- He is up to his ears in his smartphone / computer and pays more attention to him than to you. This is a common problem of our time, but if he is constantly more interested in the button accordions that his friend posted than the girl who sits next to him, do not expect him to devote himself entirely to your orgasm at night. Good sex is unlimited time and attention given to each other. He is not capable of one who can not wait to finish as soon as possible and slip away from the damned real.
- When you ask him to stop doing something, he thinks it’s fun to keep doing it out of spite, or even start doing it even more intensely. (I would have introduced a law: cracked my knuckles – a year of probation. They asked me not to crackle, but he continues – a life sentence.) Well, how can such a clever man be trusted in bed? It’s just not safe.
- He’s too concerned about how cool he looks. And in bed, he will be more worried about whether he managed to make a cool face, and not about whether you managed to have fun with him.
- He wears his penis like a hand-written sack. You still had nothing, and he, as if by chance, boasted to you of the size of his dignity. If it comes to intimacy, he, so be it, will allow you to please himself – that’s all love. Such a guy demotes himself to the level of a tick that you can put on the list of love victories. (“I had one … The household is as thick as my wrist, count!”). And you can not bet.

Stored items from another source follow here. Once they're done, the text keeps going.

Lemma sum_cons (x : Z) (l : list Z) : sum (x :: l) = (x + sum l)%Z.
Proof.
  unfold sum. simpl.
  assert (G : forall l a b,
             fold_left Z.add l (a + b)%Z = (a + fold_left Z.add l b)%Z).
  { clear. induction l as [|y r IH]; intros a b; simpl; [reflexivity|].
    rewrite <- IH. f_equal. lia. }
  rewrite <- G. f_equal. lia.
Qed.

Lemma sum_nonneg (l : list Z) :
  Forall (fun k => (0 <= k)%Z) l -> (0 <= sum l)%Z.
Proof.
  induction 1 as [|x r Hx Hr IH]; [reflexivity|].
  rewrite sum_cons. lia.
Qed.

Lemma allocated_at_nonneg (res : inventory) (h : heap)
      (triples : list (str * str * Z)) (a : addr) :
  Forall (fun q => (0 <= snd q)%Z) triples ->
  (0 <= allocated_at res h triples a)%Z.
Proof.
  intros Hpos. apply sum_nonneg. apply Forall_map.
  apply Forall_forall. intros q Hq. apply filter_In in Hq.
  rewrite Forall_forall in Hpos. now apply Hpos.
Qed.

Lemma allocated_at_set_count (res : inventory) (h : heap) (a' : addr)
      (count : Z) (triples : list (str * str * Z)) (a : addr) :
  allocated_at res (set_count h a' count) triples a
  = allocated_at res h triples a.
Proof.
  unfold allocated_at. do 2 f_equal. apply filter_ext. intros q.
  unfold targets. now rewrite target_set_count.
Qed.

(** Sequential clamped subtraction equals one clamped subtraction of the
    sum, address by address. *)
Lemma subtract_triples_floor (res : inventory)
      (triples : list (str * str * Z)) :
  forall h,
    Forall (fun a => a < length h) (concat (Dict.values res)) ->
    Forall (fun q => (0 <= snd q)%Z) triples ->
    forallb (in_inventory h res) triples = true ->
    exists h',
      subtract_triples res triples h = Ok h' /\
      forall a,
        In a (concat (Dict.values res)) ->
        (0 <= spec_count (heap_get h a))%Z ->
        spec_count (heap_get h' a)
        = Z.max (spec_count (heap_get h a) - allocated_at res h triples a) 0.
Proof.
  induction triples as [|[[t n] k] rest IH]; intros h Hvalid Hpos Hin.
  - exists h. split; [reflexivity|]. intros a _ Hcap.
    unfold allocated_at. simpl. unfold sum. simpl. lia.
  - inversion Hpos as [|q r Hk Hpos']; subst. simpl in Hk.
    cbn [forallb] in Hin. apply andb_true_iff in Hin.
    destruct Hin as [Hq Hin].
    assert (Htarget : exists a_t, target res h t n = Ok a_t).
    { unfold in_inventory in Hq. simpl in Hq. unfold target.
      destruct (Dict.get res n) as [specs|]; [|discriminate].
      destruct (list_index_in _ _ Hq) as [i Hi]. rewrite Hi.
      simpl. eauto. }
    destruct Htarget as [a_t Ht].
    destruct (target_ok _ _ _ _ _ Ht) as [specs [i [Hget [_ Hnth]]]].
    assert (Ha_t : In a_t (concat (Dict.values res))).
    { apply (in_values res n specs); [now apply get_in|].
      now apply nth_error_In with i. }
    set (c := Z.max (spec_count (heap_get h a_t) - k) 0).
    destruct (IH (set_count h a_t c)) as [h' [Hrun Hcount]].
    + now rewrite set_count_length.
    + exact Hpos'.
    + rewrite forallb_forall in Hin |- *. intros q Hq'.
      specialize (Hin q Hq'). unfold in_inventory in *.
      destruct (Dict.get res (snd (fst q))); [|exact Hin].
      now rewrite set_count_types_of.
    + exists h'. split.
      * simpl. rewrite subtract_one_target, Ht. simpl. exact Hrun.
      * intros a Ha Hcap.
        pose proof (allocated_at_nonneg res h rest a Hpos') as Hrest.
        destruct (Nat.eq_dec a a_t) as [->|Hne].
        -- rewrite Hcount; [|exact Ha|].
           ++ rewrite allocated_at_set_count, set_count_same.
              ** unfold allocated_at at 2. cbn [filter].
                 unfold targets at 1. cbn [fst snd]. rewrite Ht.
                 rewrite Nat.eqb_refl. cbn [map]. rewrite sum_cons.
                 fold (allocated_at res h rest a_t). cbn [snd].
                 unfold c. lia.
              ** rewrite Forall_forall in Hvalid. now apply Hvalid.
           ++ rewrite set_count_same; [unfold c; lia|].
              rewrite Forall_forall in Hvalid. now apply Hvalid.
        -- rewrite Hcount; [|exact Ha|].
           ++ rewrite allocated_at_set_count, set_count_other by exact Hne.
              unfold allocated_at at 2. cbn [filter].
              unfold targets at 1. cbn [fst snd]. rewrite Ht.
              assert (E : (a_t =? a) = false)
                by (apply Nat.eqb_neq; congruence).
              rewrite E. reflexivity.
           ++ now rewrite set_count_other.
Qed.

Lemma NoDup_app_disjoint {A : Type} (l1 l2 : list A) :
  NoDup (l1 ++ l2) -> forall a, In a l1 -> In a l2 -> False.
Proof.
  induction l1 as [|x r IH]; intros Hnd a H1 H2; [contradiction|].
  simpl in Hnd. inversion Hnd as [|y l Hx Hr]; subst.
  destruct H1 as [->|H1].
  - apply Hx. apply in_or_app. now right.
  - now apply (IH Hr a).
Qed.

(** A record belongs to one entry of a well-formed inventory. *)
Lemma entry_unique (res : inventory) :
  NoDup (concat (Dict.values res)) ->
  forall n specs n' specs' a,
    In (n, specs) res -> In (n', specs') res ->
    In a specs -> In a specs' ->
    n = n' /\ specs = specs' /\ NoDup specs.
Proof.
  induction res as [|[k v] r IH]; intros Hnd n specs n' specs' a H1 H2 Ha Ha';
    [contradiction|].
  simpl in Hnd.
  pose proof (NoDup_app_disjoint _ _ Hnd) as Hdis.
  destruct H1 as [H1|H1], H2 as [H2|H2].
  - inversion H1; inversion H2; subst. repeat split; auto.
    now apply NoDup_app_remove_r in Hnd.
  - inversion H1; subst. exfalso. apply (Hdis a Ha).
    now apply (in_values r n' specs').
  - inversion H2; subst. exfalso. apply (Hdis a Ha').
    now apply (in_values r n specs).
  - apply NoDup_app_remove_l in Hnd. now apply (IH Hnd n specs n' specs' a).
Qed.

Lemma first_of_type_index (types : list str) (i : nat) (t : str) :
  nth_error types i = Some t ->
  first_of_type types i = true <-> list_index types t = Ok i.
Proof.
  intros Hn. unfold first_of_type. rewrite Hn.
  destruct (list_index types t) as [j|e]; split; try discriminate.
  - intros H. apply Nat.eqb_eq in H. now subst.
  - intros H. inversion H. apply Nat.eqb_refl.
Qed.

(** Which triples rewrite the record at position [i] of a node. *)
Lemma targets_first (res : inventory) (h : heap) (n : str)
      (specs : list addr) (i : nat) (a : addr) (q : str * str * Z) :
  NoDup (concat (Dict.values res)) ->
  Dict.get res n = Some specs -> nth_error specs i = Some a ->
  targets res h a q =
  first_of_type (types_of h specs) i
  && (str_eqb (fst (fst q)) (spec_type (heap_get h a))
      && str_eqb (snd (fst q)) n).
Proof.
  intros Hnd Hget Hnth. destruct q as [[t' n'] k]. cbn [fst snd].
  assert (Hty : nth_error (types_of h specs) i
                = Some (spec_type (heap_get h a))).
  { unfold types_of.
    apply (map_nth_error (fun a => spec_type (heap_get h a)) i specs Hnth). }
  pose proof (first_of_type_index _ _ _ Hty) as Hfirst.
  unfold targets. cbn [fst snd].
  destruct (target res h t' n') as [a'|e] eqn:Ht.
  - destruct (Nat.eqb_spec a' a) as [->|Hne].
    + destruct (target_ok _ _ _ _ _ Ht) as [specs' [j [Hget' [Hj Hnth']]]].
      destruct (entry_unique res Hnd n specs n' specs' a) as [-> [-> Hnd']];
        try (now apply get_in);
        try (now eapply nth_error_In; eauto).
      assert (j = i) as ->.
      { apply (proj1 (NoDup_nth_error specs') Hnd').
        - apply nth_error_Some. congruence.
        - congruence. }
      pose proof (list_index_nth _ _ _ Hj) as Hj'.
      assert (t' = spec_type (heap_get h a)) as -> by congruence.
      symmetry. rewrite !str_eqb_refl, !andb_true_r. now apply Hfirst.
    + symmetry. apply not_true_is_false. intros Htrue.
      apply andb_true_iff in Htrue. destruct Htrue as [Hf Htrue].
      apply andb_true_iff in Htrue. destruct Htrue as [Et En].
      apply str_eqb_eq in Et, En. subst t' n'.
      apply Hfirst in Hf. unfold target in Ht. rewrite Hget, Hf in Ht.
      simpl in Ht. inversion Ht. subst a'.
      apply Hne. now apply nth_error_nth.
  - symmetry. apply not_true_is_false. intros Htrue.
    apply andb_true_iff in Htrue. destruct Htrue as [Hf Htrue].
    apply andb_true_iff in Htrue. destruct Htrue as [Et En].
    apply str_eqb_eq in Et, En. subst t' n'.
    apply Hfirst in Hf. unfold target in Ht. rewrite Hget, Hf in Ht.
    discriminate.
Qed.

- You date him and you still have no idea if he thinks you’re beautiful. If he does not care about complimenting you and boosting your self-esteem, then he is unlikely to think about your psychological comfort even in bed.
- He treats you with no respect. Can humiliate in front of friends, rudely criticizes, allows himself stupid misogynistic statements like “Be quiet, woman, your day is the Eighth of March.” It is clear that he behaves like a complete boor and misogynist in the bedroom.
- He never asks you about you. If he doesn’t care how your day went, then what difference does it make to him how your night goes.
- You just kissed for the first time, and he is already reaching for your panties. I doubt very much that from a guy who is hurried like an eighth grader, you can expect unearthly bliss.
- He often does not know what to say and how to answer a question. At first, this is forgivable: maybe he is so in love that he is speechless in your presence. But if he mumbles through life and cannot come up with anything interesting, most likely he will turn out to be just as slow in bed, incapable of improvisation, not knowing what to do, and not understanding what he wants.
- He is a bad kisser, although you have already tried to show him how pleased you are, but he still did not learn anything. If you decide that all is not lost yet, be patient along the way.